REPORTER: French President François Hollande and Valerie Trierweiler in happier times. Now the French President, who failed to keep a promise to the nation to halt rising unemployment, is dealing with media allegations of a secret affair. On Friday, a celebrity magazine purportedly showed pictures of a night time visit by Hollande to a mistress. Those allegations could steal the show Tuesday, when he delivers the traditional start-of-year news conference. Hollande's office complained of a breach of privacy but issued no denial. His official partner was hospitalized hours after the magazine hit newsstands. Her spokesman said she needed quote: "rest."
PARISIAN WOMAN, NADEGE: "What matters to me is what he does for France. After that it's his private life - what does it matter?"
UNIDENTIFIED WOMAN: "No, it doesn't surprise me coming from politicians.
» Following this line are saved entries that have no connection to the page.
(* ===== verification/Projection.v ===== *)
(** Projection of the RIB to Linux tables ([linux/projection.rs]): the views of
    the export section, one per source prefix, and the routes each table gets. *)
From S2P Require Import Prelude Net Mac Model Metric Wire Api Filters DaemonConfig Scheduler Sender Router.
Import Hello.
Local Open Scope Z_scope.

Section Projection.
Context {NL : IpNetLib} {NC : NetContains} {HO : HashOrder}.

Record ProjectedRoute := MkProjected {
  pr_table : Z;
  pr_key : RouteKey;
  pr_selected : option SelectedRoute;
  pr_source_specific : bool
}.

Definition specificity (key : RouteKey) : Z := from_option net_plen 0 (source key).

Definition route_matches_view (v : ExportView) (key : RouteKey) : bool :=
  match view_source v, source key with
  | None, None => true
  | Some view_source, None => Bool.eqb (net_is_ipv4 view_source) (net_is_ipv4 (destination key))
  | Some view_source, Some route_source => net_contains route_source view_source
  | None, Some _ => false
  end.

(** A slot of a table: one destination. *)
Definition Slot : Type := (Z * IpNet)%type.
Definition slot (p : ProjectedRoute) : Slot := (pr_table p, destination (pr_key p)).

Definition finite_route (v : ExportView) (r : SelectedRoute) : ProjectedRoute :=
  MkProjected (table v) (sr_key r) (Some r) (bool_decide (is_Some (source (sr_key r)))).
Definition held_route (v : ExportView) (key : RouteKey) : ProjectedRoute :=
  MkProjected (table v) key None (bool_decide (is_Some (source key))).

(** A finite route takes the slot from less specific ones. *)
Definition project_finite (v : ExportView) (m : gmap Slot ProjectedRoute) (r : SelectedRoute)
    : gmap Slot ProjectedRoute :=
  if negb (route_matches_view v (sr_key r)) || negb (allows_key (filter v) (sr_key r)) then m
  else
    let at_slot : Slot := (table v, destination (sr_key r)) in
    if match m !! at_slot with
       | Some current => specificity (pr_key current) <? specificity (sr_key r)
       | None => true
       end
    then <[at_slot := finite_route v r]> m else m.

(** A withdrawn one also from equally specific ones, and no filter stops it. *)
Definition project_held (v : ExportView) (m : gmap Slot ProjectedRoute) (key : RouteKey)
    : gmap Slot ProjectedRoute :=
  if negb (route_matches_view v key) then m
  else
    let at_slot : Slot := (table v, destination key) in
    if match m !! at_slot with
       | Some current => specificity key <? specificity (pr_key current)
       | None => false
       end
    then m else <[at_slot := held_route v key]> m.

Definition project_view (snapshot : RouteSnapshot) (m : gmap Slot ProjectedRoute) (v : ExportView)
    : gmap Slot ProjectedRoute :=
  fold_left (project_held v) (sn_unreachable snapshot)
    (fold_left (project_finite v) (sn_routes snapshot) m).

Definition project_routes (views : list ExportView) (snapshot : RouteSnapshot) : list ProjectedRoute :=
  merge_sort (fun p q => ord_le (slot p) (slot q))
    (hm_iter (fold_left (project_view snapshot) views ∅)).*2.

(** * Source views *)

(** The first table from [next] on that is not in use; [Err tt] when the
    numbers end, [None] when the fuel does. *)
Fixpoint next_free (fuel : nat) (used : gset Z) (next : Z) : option (result unit Z) :=
  match fuel with
  | O => None
  | S fuel' =>
      if bool_decide (next ∈ used)
      then if next =? u32_max then Some (Err tt) else next_free fuel' used (next + 1)
      else Some (Ok next)
  end.

(** The loop over the sources: tables are allocated and views appended. *)
Fixpoint allocate (used : gset Z) (next : Z) (allocated : gmap IpNet Z) (views : list ExportView)
    (sources : list IpNet) : option (gmap IpNet Z * result unit (list ExportView)) :=
  match sources with
  | [] => Some (allocated, Ok views)
  | s :: rest =>
      match allocated !! s with
      | Some t => allocate used next allocated (views ++ [MkExportView t (Some s) None default_filter]) rest
      | None =>
          r ← next_free (S (size used)) used next;
          match r with
          | Err _ => Some (allocated, Err tt)
          | Ok t =>
              allocate ({[ t ]} ∪ used) t (<[s := t]> allocated)
                (views ++ [MkExportView t (Some s) None default_filter]) rest
          end
      end
  end.

(** The sources that need a view of their own. *)
Definition explicit_sources (views : list ExportView) : gset IpNet := list_to_set (omap view_source views).
Definition active_sources (e : Export) (snapshot : RouteSnapshot) (held : gmap IpNet Z) : gset IpNet :=
  (list_to_set (omap source ((sr_key <$> sn_routes snapshot) ++ sn_unreachable snapshot)) ∪ dom held)
    ∖ explicit_sources (views e).

(** A [BTreeSet] read in order. *)
Definition btree_set_iter (X : gset IpNet) : list IpNet := merge_sort ord_le (elements X).

Definition source_views_with_recovery (e : Export) (snapshot : RouteSnapshot) (allocated held : gmap IpNet Z)
    : option (gmap IpNet Z * result unit (list ExportView)) :=
  let allocated := held ∪ allocated in
  if negb (automatic_sources e) then Some (∅, Ok (views e))
  else
    let sources := active_sources e snapshot held in
    let used : gset Z := list_to_set (table <$> views e) in
    let allocated :=
      base.filter (fun p => p.1 ∈ sources /\ source_table_base e <= p.2 /\ p.2 ∉ used) allocated in
    let used := used ∪ map_img allocated in
    allocate used (source_table_base e) allocated (views e) (btree_set_iter sources).

(** * Policies *)

(** [SourcePolicy::supported]. *)
Definition supported (e : Export) (key : RouteKey) : bool :=
  match source key with
  | None => true
  | Some s => automatic_sources e || existsb (fun v => bool_decide (view_source v = Some s)) (views e)
  end.

(** [DaemonPolicy]: user policies and forwarding capability. *)
Definition DaemonPolicy (c : Config) : RoutePolicy := {|
  accept := fun route =>
    supported (export c) (im_key route)
    && allows (pol_import (policy c)) (im_key route) (Some (im_interface route)) (Some (im_neighbor route)) None;
  announce := fun route =>
    supported (export c) (ex_key route)
    && allows (pol_announce (policy c)) (ex_key route) (Some (ex_interface route)) None
         (Some (ex_locally_originated route))
|}.
End Projection.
It's always been like that."
REPORTER: Political science professor Christian Delporte told Reuters Hollande should come clean.
POLITICAL SCIENCE PROFESSOR AND MEDIA ANALYST, CHRISTIAN DELPORTE: "It's important for François Hollande that this affair does not drag on, that it doesn't take up the headlines for a long time. And that's why it's important for him to close the episode with a clear, neat, and precise response, but which does not in its turn feed the controversy and the press articles."
REPORTER: Polls already show Hollande is the most unpopular president in France's modern history for his failure to tackle unemployment and a sense that he lacks authority.
1. To steal the show means to attract more attention and/or praise than other people in a particular situation. • As always, the children stole the show.
2. To come clean is to admit and explain something that you have kept as a secret. • Isn't it time the government came clean about their plans for education?